(** A packet with its header, of at most the bytes of a buffer. *)
Definition fits `{SendBuffer} (data : list Z) : Prop := (20 + length data ≤ send_capacity)%nat.
#[export] Instance fits_dec `{SendBuffer} data : Decision (fits data).
Proof. unfold fits. apply _. Defined.
Lemma forward_packet `{SendBuffer} h data : ip4_header_ok h →
  forward (ip4_bytes h ++ data) = if decide (fits data) then Ok (ip4_bytes h ++ data) else Fault OutOfBounds.
Proof. intros Hh. unfold forward, fits. by rewrite length_app, ip4_bytes_length. Qed.

Lemma conn_side_spec `{SendBuffer} s h data : ip4_ok (server_ip s) → ip4_header_ok h →
  conn_side_callback s (ip4_bytes h ++ data) =
  if decide (fits data)
  then Ok (IpProxyServer (server_ip s) ({[ dest_addr h ]} ∪ mappings s) (Some (src_addr h)),
           Some (ip4_bytes (outgoing (server_ip s) h) ++ data))
  else Fault OutOfBounds.
Proof.
  intros Hs Hh. unfold conn_side_callback. rewrite bytes_nonempty by done.
  rewrite rewrite_header_ok by (try apply set_source_ok, clear_flags_ok; done). cbn [mbind res_bind].
  rewrite forward_packet by (by apply outgoing_ok). by destruct (decide (fits data)).
Qed.
Lemma network_side_spec `{SendBuffer} s a h data : my_source s = Some a → ip4_ok a → a ≠ ip4_addr_empty → ip4_header_ok h →
  network_side_callback s (ip4_bytes h ++ data) =
  if decide (fits data) then Ok (Some (ip4_bytes (incoming a h) ++ data)) else Fault OutOfBounds.
Proof.
  intros Hs Ha Hne Hh. unfold network_side_callback. rewrite Hs, ip4_eqb_spec, bool_decide_false by (done || (split; [done|cbn; solve_bytes])).
  rewrite bytes_nonempty by done. rewrite rewrite_header_ok by (try apply set_dest_ok, clear_flags_ok; done). cbn [mbind res_bind].
  rewrite forward_packet by (by apply incoming_ok). by destruct (decide (fits data)).
Qed.
Lemma conn_side_ok `{SendBuffer} s h data : ip4_ok (server_ip s) → ip4_header_ok h → fits data →
  conn_side_callback s (ip4_bytes h ++ data) =
  Ok (IpProxyServer (server_ip s) ({[ dest_addr h ]} ∪ mappings s) (Some (src_addr h)),
      Some (ip4_bytes (outgoing (server_ip s) h) ++ data)).
Proof. intros. by rewrite conn_side_spec, decide_True. Qed.
Lemma network_side_ok `{SendBuffer} s a h data : my_source s = Some a → ip4_ok a → a ≠ ip4_addr_empty → ip4_header_ok h → fits data →
  network_side_callback s (ip4_bytes h ++ data) = Ok (Some (ip4_bytes (incoming a h) ++ data)).
Proof. intros. by rewrite (network_side_spec s a), decide_True. Qed.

================

Throughout the records, the word "IpProxyServer" shows up on certain lines. Report how many lines, with only the number.

(Solution) 2